Coronavirus will deepen EU’s economic divisions
German foreign policy experts, economists, and even an EU Commissioner are all warning that Brussels’ inadequate Coronavirus relief measures could widen the EU’s the north-south economic divide still further, threatening the EU’s political project.
The Coronavirus crisis is reinforcing pre-existing social and economic inequality in several ways. Studies have shown that lower paid workers are at a higher risk of becoming infected: they are disproportionately working in ‘system relevant’ jobs, such as in hospitals and supermarkets, that continue to function throughout the lockdown. Well-paid jobs can often be continued while working from home, whereas millions of low-wage workers often engaged in manual labour only receive payment for short-time work or unemployment compensation, suffering severe losses. This widens and aggravates socioeconomic divides.
The crisis is also fostering an unequal development within the EU. This is demonstrated by a comparison of Germany and France. Already in the first quarter of 2020, French GDP sank by 5.8 percent – significantly more than Germany, where the slump was calculated at between 2 and 3 percent. France’s lockdown is more stringent than Germany’s, and is scheduled to last for longer. Economists are therefore expecting an even more serious economic slump in France for the second quarter – possibly up to 25 percent. Italy will probably also fall still further behind.

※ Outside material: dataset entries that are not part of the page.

(** C2: the progress callbacks of a node.  In any run of a node, over any network,
    each callback is called with a terminal status at most as often as it was given
    to [makeRequest].  When every call of the run returned and no subscription was
    dropped, each use of the callback has been answered or is outstanding; and when
    the node, running, is then stopped and the stop returns, each has been answered
    exactly once. *)
Theorem node_callbacks calls w cb :
  local_requests_ (impl w) = new_LocalRequests → Z.of_nat (sum_list (made ∘ snd <$> calls)) < 2 ^ 31 →
  Forall (root_bytes ∘ snd) calls →
  let given := sum_list (fed cb ∘ snd <$> calls) in
  let '(r, w', ev) := node_run calls w in
  (ended cb (local_part ev) ≤ given)%nat ∧
  (r = success tt → Forall (λ c, drops c.2 = false) calls →
   (ended cb (local_part ev) + outstanding cb (local_requests_ (impl w')) = given)%nat ∧
   ∀ e, g_started_ (impl w') = true →
     let '(stopped, w'', ev') := node_do Stop e w' in
     stopped = success tt → ended cb (local_part (ev ++ ev')) = given ∧ outstanding cb (local_requests_ (impl w'')) = 0%nat).
Proof.
  intros Hnew Hmade Hbytes.
  assert (∀ calls', Z.of_nat (sum_list (made ∘ snd <$> calls')) < 2 ^ 31 → Forall (root_bytes ∘ snd) calls' →
    let '(r, w', ev) := node_run calls' w in
    (ended cb (local_part ev) ≤ sum_list (fed cb ∘ snd <$> calls'))%nat ∧
    (r = success tt → Forall (λ c, drops c.2 = false) calls' →
     ended cb (local_part ev) + outstanding cb (local_requests_ (impl w')) = sum_list (fed cb ∘ snd <$> calls'))%nat) as Hrun.
  { intros calls' Hm Hb. pose proof (node_run_local calls' w) as Hl. destruct (node_run calls' w) as [[r w'] ev].
    destruct Hl as (ops & levs & Hl & Hv & Ha & Hg & Hbs & Hu). rewrite Hnew in Hl.
    pose proof (local_run_spec cb ops 0 new_LocalRequests lr_inv_new ltac:(lia) (Hbs Hb)) as Hs. rewrite Hl in Hs.
    destruct Hs as (_ & Hle & Heq). change (outstanding cb new_LocalRequests) with 0%nat in *.
    rewrite <- (ended_visible _ levs), Hv in *. destruct (Hg cb) as [Hg1 Hg2]. split; [lia|].
    intros -> Hd. specialize (Heq (Hu Hd)). specialize (Hg2 eq_refl). lia. }
  pose proof (Hrun calls Hmade Hbytes) as H1.
  assert (∀ e, let '(r, w', ev) := node_run (calls ++ [(e, Stop)]) w in
    r = success tt → Forall (λ c, drops c.2 = false) calls →
    ended cb (local_part ev) + outstanding cb (local_requests_ (impl w')) = sum_list (fed cb ∘ snd <$> calls))%nat as H2.
  { intros e. specialize (Hrun (calls ++ [(e, Stop)])).
    assert (∀ f : node_call → nat, f Stop = 0%nat → sum_list (f ∘ snd <$> calls ++ [(e, Stop)]) = sum_list (f ∘ snd <$> calls)) as Hsum.
    { intros f Hf. rewrite fmap_app. cbn. rewrite Hf. induction (f ∘ snd <$> calls); cbn; lia. }
    rewrite !Hsum in Hrun by done. specialize (Hrun Hmade ltac:(apply Forall_app; split; [done|by repeat constructor])). destruct (node_run _ w) as [[r w'] ev].
    intros Hr Hd. apply Hrun; [done|]. apply Forall_app. split; [done|by repeat constructor]. }
  cbv zeta. destruct (node_run calls w) as [[r w'] ev] eqn:Hr. destruct H1 as [Hle Heq]. split; [exact Hle|].
  intros -> Hd. split; [by apply Heq|]. intros e Hst. specialize (H2 e). rewrite node_run_app, Hr in H2.
  pose proof (stop_empties e w' Hst) as He. unfold g_result, g_world, g_trace in *. cbn [node_do] in *.
  destruct (doStop toString e w') as [[stopped w''] ev']. cbn [fst snd] in *. intros ->. specialize (H2 eq_refl Hd). specialize (He eq_refl cb). lia.
Qed.

End node.

(** *** Witness *)

Section samples.

Abbreviation SC := Cid.Sample.Multihash.

#[local] Instance no_dag : DagService SC unit := {
  dag_getNode := λ _ _, failure 0;
  dag_select := λ _ _ _, failure 0
}.

Definition quiet_env_ : GEnv (S:=unit) := mkGEnv sample_env tt.
Definition peer_event (h : handler (M:=SC)) : node_call (M:=SC) (N:=Network) (F:=net_effect SC) :=
  NetworkEvent (λ e n, let '(_, n, ev) := on_peer peer_one (handle h) e n in (tt, n, ev)).

(** Three requests: the second is for a CID in progress and is rejected; the first
    ends with the stream, the third is awaited when the node stops. *)
Definition sample_calls : list (GEnv (S:=unit) * node_call (M:=SC) (N:=Network) (F:=net_effect SC)) :=
  (λ c, (quiet_env_, c)) <$>
  [Start; Make peer_one None (Cid.Sample.cid_v1 5) [] [] 10;
   peer_event (H_streamConnected (Some 20)); peer_event (H_windowAdjusted 20 true); peer_event (H_written 20 (success 2));
   Make peer_one None (Cid.Sample.cid_v1 5) [] [] 11; NotifyTimer;
   peer_event (H_readerEvent (Some 20) (failure (graphsync_error MESSAGE_READ_ERROR)));
   Make [7] None (Cid.Sample.cid_v1 6) [] [] 12].

Definition sample_start : World (M:=SC) (N:=Network) :=
  mkWorld (new_GraphsyncImpl (F:=net_effect SC) 1).1 new_Network new_RequestIdGenerator.

Lemma node_callbacks_witness :
  let '(r, w', ev) := node_run print_cid sample_calls sample_start in
  r = success tt ∧ ended 11 (local_part ev) = 1%nat ∧ outstanding 12 (local_requests_ (impl w')) = 1%nat ∧
  let '(stopped, _, ev') := node_do print_cid Stop quiet_env_ w' in
  stopped = success tt ∧ ended 12 (local_part (ev ++ ev')) = 1%nat.
Proof.
  pose proof (node_callbacks print_cid sample_calls sample_start 12 eq_refl ltac:(vm_compute; reflexivity)
    ltac:(repeat constructor)) as H12.
  assert ((node_run print_cid sample_calls sample_start).1.1 = success tt) as Hr by (vm_compute; reflexivity).
  assert (ended 11 (local_part (node_run print_cid sample_calls sample_start).2) = 1%nat) as H11 by (vm_compute; reflexivity).
  assert (ended 12 (local_part (node_run print_cid sample_calls sample_start).2) = 0%nat) as H0 by (vm_compute; reflexivity).
  assert (g_started_ (impl (node_run print_cid sample_calls sample_start).1.2) = true) as Hs by (vm_compute; reflexivity).
  assert ((node_do print_cid Stop quiet_env_ (node_run print_cid sample_calls sample_start).1.2).1.1 = success tt) as Hst
    by (vm_compute; reflexivity).
  destruct (node_run print_cid sample_calls sample_start) as [[r w'] ev]. cbn [fst snd] in *.
  destruct H12 as [_ H12]. destruct (H12 Hr ltac:(repeat constructor)) as [Hout Hstop]. specialize (Hstop quiet_env_ Hs).
  destruct (node_do print_cid Stop quiet_env_ w') as [[stopped w''] ev']. cbn [fst snd] in *.
  split; [exact Hr|]. split; [exact H11|]. split; [rewrite H0 in Hout; exact Hout|]. split; [exact Hst|]. exact (proj1 (Hstop Hst)).
Defined.

End samples.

The eurozone’s growing economic gap will likely be widened still further by the specific nature of the EU’s Coronavirus relief measures. Academic economists have pointed out that recapitalisation with government funding will be substantial in fiscally strong European countries, especially in Germany, while governments in fiscally stressed countries like Italy will not be in the same position to do so.

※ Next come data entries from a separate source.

Lemma make_body peer address c sel x cb e w : K c → locked (impl w) = true → fits w →
  ends_from (λ _, False) w (λ s, (s = Deadlock ∧ called_back peer address c sel x cb e (network_ w)) ∨
      (s = Exception ∧ is_success (toBytes c) = false))
    ((it ← g_get (λ g, tracked_requests_ g !! c);
      if bool_decide ((state <$> it) = Some IN_PROGRESS) then _ ← log_cid toString c; reject cb
      else
        ctx ← new_request c sel x cb;
        n ← now_;
        _ ← g_modify (λ g, set_tracked (<[c := mkTracking IN_PROGRESS (request_id ctx) n n]> (tracked_requests_ g)) g);
        _ ← (if 0 <? request_id ctx then call_network toString (op_makeRequest peer address (request_id ctx) (body ctx)) else mret tt);
        mret (subscription ctx) : G _) e w).
Proof.
  intros Hc Hw Hf. rewrite g_bind_get. case_bool_decide.
  { refine (ends_bind _ (λ b, b = true) _ _ _ _ _ e w Hw Hf); [returns|intros _; apply ends_reject]. }
  pose proof (new_step c sel x cb e w Hc Hf) as Hn. 
  assert (∀ ctx w2 ev2, (new_request c sel x cb : G _) e w = (success ctx, w2, ev2) →
    locked (impl w2) = locked (impl w) ∧ fits w2 ∧ network_ w2 = network_ w →
    ends_from (λ _, False) w (λ s, (s = Deadlock ∧ called_back peer address c sel x cb e (network_ w)) ∨
      (s = Exception ∧ is_success (toBytes c) = false))
      ((ctx ← new_request c sel x cb;
        n ← now_;
        _ ← g_modify (λ g, set_tracked (<[c := mkTracking IN_PROGRESS (request_id ctx) n n]> (tracked_requests_ g)) g);
        _ ← (if 0 <? request_id ctx then call_network toString (op_makeRequest peer address (request_id ctx) (body ctx)) else mret tt);
        mret (subscription ctx) : G _) e w)) as Hgo.
  { intros ctx w2 ev2 Hnew (Hl2 & Hf2 & Hn2). rewrite (g_bind_eq _ _ _ _ _ _ _ Hnew). unfold g_result, g_world, g_trace.
    rewrite g_bind_now, g_bind_modify. set (w3 := mkWorld _ _ _).
    assert (locked (impl w3) = locked (impl w)) as Hw3 by exact Hl2.
    assert (fits w3) as Hf3.
    { destruct Hf2 as [Hs2 Hk2]. split; [exact Hs2|]. intros c' [Hx|Hx]; [apply Hk2; by left|].
      cbn in Hx. apply lookup_insert_is_Some in Hx as [<-|[_ Hx]]; [done|apply Hk2; by right]. }
    assert (network_ w3 = network_ w) as Hn3 by exact Hn2. clearbody w3. destruct (Z.ltb_spec 0 (request_id ctx)) as [Hpos|Hpos].
    2: { rewrite (g_bind_eq _ _ _ _ tt w3 []) by done. by split. }
    pose proof (held_call (λ _, False) (op_makeRequest peer address (request_id ctx) (body ctx)) e w3 ltac:(congruence) Hf3) as Hh.
    unfold ends_from, network_calls in Hh. rewrite Hn3 in Hh. unfold mbind, gact_bind. unfold ends_from.
    destruct ((call_network toString _ : G unit) e w3) as [[[[]|s] w4] ev4]; cbn [fst snd].
    - destruct Hh as [Hl4 Hf4]. split; [cbn; congruence|done].
    - destruct Hh as [H1 H2]. split; [intros Hs; rewrite <- Hw3; by apply H1|]. destruct H2 as [[-> HE]|[-> (c' & Hc' & Hin)]].
      + left. left. split; [done|]. exists ctx. split; [by eapply new_request_of|]. by split.
      + right. split; [done|]. exists c'. split; [done|]. destruct Hin as [?|[?|?]]; [by left|by right; left|right; right; by apply received_app_r]. }
  destruct (toBytes c) as [b|err] eqn:Hb.
  - destruct Hn as (ctx & w2 & ev2 & Hnew & Hrest). by eapply Hgo.
  - destruct Hn as (w2 & ev2 & [[Hnew Hl2]|(ctx & Hnew & Hrest)]); [|by eapply Hgo].
    unfold mbind, gact_bind. rewrite Hnew. split; [done|]. left. by right.
Qed.

Lemma make_ends peer address c sel x cb e w : K c → locked (impl w) = false → fits w →
  ends_from (λ _, False) w (make_fails peer address c sel x cb e (network_ w)) ((g_makeRequest toString peer address c sel x cb : G _) e w).
Proof.
  intros Hc Hw Hf. unfold g_makeRequest. rewrite g_bind_get. destruct (g_started_ (impl w)).
  2: { rewrite (g_bind_eq _ _ _ _ false w []) by done. cbn [negb].
       pose proof (ends_reject (λ _, False) (λ _, True) (make_fails peer address c sel x cb e (network_ w)) cb e w I Hf) as Hr.
       unfold ends_from, g_result, g_world, g_trace in *. by destruct (reject cb e w) as [[[]]]. }
  pose proof (ends_call (λ _, False) (make_fails peer address c sel x cb e (network_ w)) (op_canSendRequest peer) e w Hw Hf) as Hcall.
  pose proof (call_keeps (op_canSendRequest peer) e w) as Hnet. unfold ends_from, g_world, mbind, gact_bind in *.
  destruct ((call_network toString (op_canSendRequest peer) : G bool) e w) as [[[can|s] w1] ev1]; [|done]. cbn [fst snd] in *. destruct Hcall as [Hl1 Hf1].
  set (m := if negb can then _ else _). assert (ends_from (λ _, False) w1 (make_fails peer address c sel x cb e (network_ w)) (m e w1)) as Hm.
  { subst m. destruct (negb can); [exact (ends_reject _ (λ _, True) _ cb e w1 I Hf1)|].
    apply lock_from; [congruence|]. unfold make_fails. rewrite <- Hnet. by apply (make_body peer address c sel x cb e (lock_of true w1)). }
  unfold ends_from in Hm. destruct (m e w1) as [[[a|s] w2] ev2]; rewrite Hl1 in Hm; [done|]. destruct Hm as [H1 H2]. split; [done|].
  destruct H2 as [?|[-> (c' & Hc' & Hin)]]; [by left|right]. split; [done|]. exists c'. split; [done|].
  destruct Hin as [?|[?|?]]; [by left|by right; left|right; right; by apply received_app_r].
Qed.

End actions.

(** ** Runs *)

(** How a call fails: it prints a CID without text, one of its own, of a request of
    the object or of a block that the network passed on in the call; or as follows. *)
Definition fails_in (e : GEnv (S:=S)) (c : node_call (M:=M) (N:=N) (F:=F)) (w : W) (ev : list ev_t) (s : stuck) : Prop :=
  (s = Exception ∧ ∃ x, is_success (toString x) = false ∧
     (known (impl w) x ∨ match c with Make _ _ root _ _ _ => x = root | _ => False end ∨ received (self (impl w)) ev x)) ∨
  match c with
  | Make peer address root sel x cb => make_fails (self (impl w)) peer address root sel x cb e (network_ w) s
  | RemoteTask peer request _ => block_throws peer (id request) s
  | _ => False
  end.

Lemma call_ends e c (w : W) : locked (impl w) = false →
  match node_do toString c e w with
  | (success _, w', _) => locked (impl w') = false
  | (failure s, w', ev) => (s = Exception → locked (impl w') = false) ∧ fails_in e c w ev s
  end.
Proof.
  intros Hw. set (K x := known (impl w) x ∨ match c with Make _ _ root _ _ _ => x = root | _ => False end).
  assert (fits K (self (impl w)) w) as Hf by (split; [done|by left]).
  assert (∀ A (m : G A) P, ends_from K (self (impl w)) (λ _, False) w P (m e w) → (∀ s, P s → match c with
      | Make peer address root sel x cb => make_fails (self (impl w)) peer address root sel x cb e (network_ w) s
      | RemoteTask peer request _ => block_throws peer (id request) s
      | _ => False end) →
    match m e w with
    | (success _, w', _) => locked (impl w') = false
    | (failure s, w', ev) => (s = Exception → locked (impl w') = false) ∧ fails_in e c w ev s end) as Hr.
  { intros A m P Hm HP. unfold ends_from in Hm. rewrite Hw in Hm. destruct (m e w) as [[[a|s] w'] ev]; [by destruct Hm|].
    destruct Hm as [H1 [H2|[-> (x & Hx & Hin)]]]; (split; [done|]); [right; by apply HP|left]. split; [done|]. exists x. split; [done|].
    destruct Hin as [[?|?]|[[]|?]]; auto. }
  destruct c as [| |peer address root sel x cb|ticket| |weak|peer request holder|m]; cbn [node_do].
  - eapply (Hr _ _ (λ _, False)); [by apply returns_start|done].
  - eapply (Hr _ _ (λ _, False)); [by apply returns_stop|done].
  - assert (K root) as Hroot by (by right). pose proof (make_ends K (self (impl w)) peer address root sel x cb e w Hroot Hw Hf) as Hm.
    specialize (Hr _ _ _ Hm ltac:(done)). unfold mbind, gact_bind in *.
    destruct ((g_makeRequest toString peer address root sel x cb : G _) e w) as [[[a|s] w1] ev]; exact Hr.
  - eapply (Hr _ _ (λ _, False)); [by apply returns_unsubscribe|done].
  - eapply (Hr _ _ (λ _, False)); [by apply (returns_notify _ _ _ (λ _, True))|done].
  - eapply (Hr _ _ (λ _, False)); [by apply returns_cleanup|done].
  - eapply (Hr _ _ (block_throws peer (id request))); [by apply task_throws|done].
  - eapply (Hr _ _ (λ _, False)); [by apply ends_call|done].
Qed.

Post-crisis, the analysis continues, companies from countries such as Italy will face competition from stronger foreign rivals, strengthened by massive state aid. This will increase the imbalance within the EU. Thanks to state support, companies could emerge (relatively) stronger from the crisis, and be in a position to take over weaker European competitors, the authors conclude. They speak of ‘the end of the European dream.’
Such forecasts are also being made by German think tanks. Shahin Vallée of the Alfred von Oppenheim Center for European Policy Studies at the German Council on Foreign Relations (DGAP) points out that the crisis-induced lifting of EU restrictions on state aid will primarily benefit companies in those countries with the strongest balance sheets. This is planting the seed of profound divergence between member states, warns Vallée.

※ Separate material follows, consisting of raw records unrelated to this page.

(* ===== verification/Reentry.v ===== *)
(** When [makeRequest] locks its own mutex twice.

    [makeRequest] calls the network with [requested_cids_mutex_] held.  A write that
    fails at once closes the context of the peer inside the call, and the context
    answers the requests it awaits through [onResponse], which locks the mutex.  The
    theorem says exactly when this happens, in any state of the node. *)
From stdpp Require Import base numbers countable list gmap strings.
From S2P Require Import Prelude Cid Status MessageQueue Marshalling InboundEndpoint LocalRequests PeerContext.
From S2P Require Import PeerProofs Network Graphsync Delivery Exchange Node NodeReturns.

Open Scope Z_scope.

Create HintDb reentry.

(** ** The effects of sending a request *)

Section sending.
Context {M : Type} `{!Multiformats M, !Protobuf}.

(** The effects of an action all satisfy [P]. *)
Definition emits {A} (P : effect (M:=M) → Prop) (m : act (M:=M) A) : Prop := ∀ e p, Forall P (trace (m e p)).

(** Effects that pass no block on. *)
Definition no_block (ef : effect (M:=M)) : Prop := match ef with OnBlock _ _ _ _ => False | _ => True end.
Abbreviation blockless := (emits no_block).

Lemma emits_bind {A B} P (m : act (M:=M) A) (f : A → act B) : emits P m → (∀ a, emits P (f a)) → emits P (m ≫= f).
Proof. intros Hm Hf e p. rewrite bind_trace. apply Forall_app. split; [apply Hm|apply Hf]. Qed.
Lemma emits_ret {A} P (a : A) : emits P (mret a).
Proof. intros e p. constructor. Qed.
Lemma emits_get {A} P (g : PeerContext → A) : emits P (get g).
Proof. intros e p. constructor. Qed.
Lemma emits_env {A} P (g : Env → A) : emits P (env g).
Proof. intros e p. constructor. Qed.
Lemma emits_modify P f : emits P (modify f).
Proof. intros e p. constructor. Qed.
Lemma emits_emit (P : effect (M:=M) → Prop) ef : P ef → emits P (emit ef).
Proof. intros HP e p. by constructor. Qed.
Lemma emits_for_each {A} P (l : list A) f : (∀ x, emits P (f x)) → emits P (for_each l f).
Proof.
  intros Hf. induction l as [|x l IH]; cbn [for_each]; [apply emits_ret|]. apply emits_bind; [apply Hf|by intros _].
Qed.
Lemma emits_feedback (P : effect (M:=M) → Prop) mk : (∀ fb, P (mk fb)) → emits P (feedback mk).
Proof.
  intros HP. unfold feedback. apply emits_bind; [apply emits_get|intros fbs]. apply emits_bind; [apply emits_env|intros l].
  apply emits_for_each. intros fb. by apply emits_emit.
Qed.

Moreover, the ability to support households or the unemployed will be potentially much higher in Germany than, for example, in Italy or Spain. The fact that Berlin has only been prepared to agree to EU relief for member states under the condition of the recipient submitting to strict political control threatens to ‘put Europe through a socially and politically destructive restructuring’ process, warns Vallée. ‘It plants the seeds of economic enfeeblement and political bitterness.’ If Berlin and Brussels should refuse a change of course, the ‘political project’ of the EU will have ‘lost its soul.’
Even the EU’s Foreign Policy Commissioner Josep Borrell has publicly added his voice to the warnings. ‘We also need to ensure that national recovery plans do not undermine the single market,’ Borrell told the European Council on Foreign Relations (ECFR). Businesses in economically stronger countries, benefiting from ‘more robust’ aid programs than their competitors in economically weaker countries, ‘might gain a decisive advantage’ once the crisis is over – and this could increase economic imbalances in the single market. ‘The north-south divide that was already in place before the crisis could become even more pronounced afterwards,’ warns Borrell, who explicitly makes reference to the fact that the German Corona relief programs are much more comprehensive than in Italy or Spain.
Although the pandemic’s origins make it a symmetrical crisis, its consequences are highly asymmetrical, notes the EU Foreign Policy Commissioner – in social and geographical terms, its huge costs will not be shared out equally. Borrell concludes, ‘and this would inevitably affect people’s support for the European project.’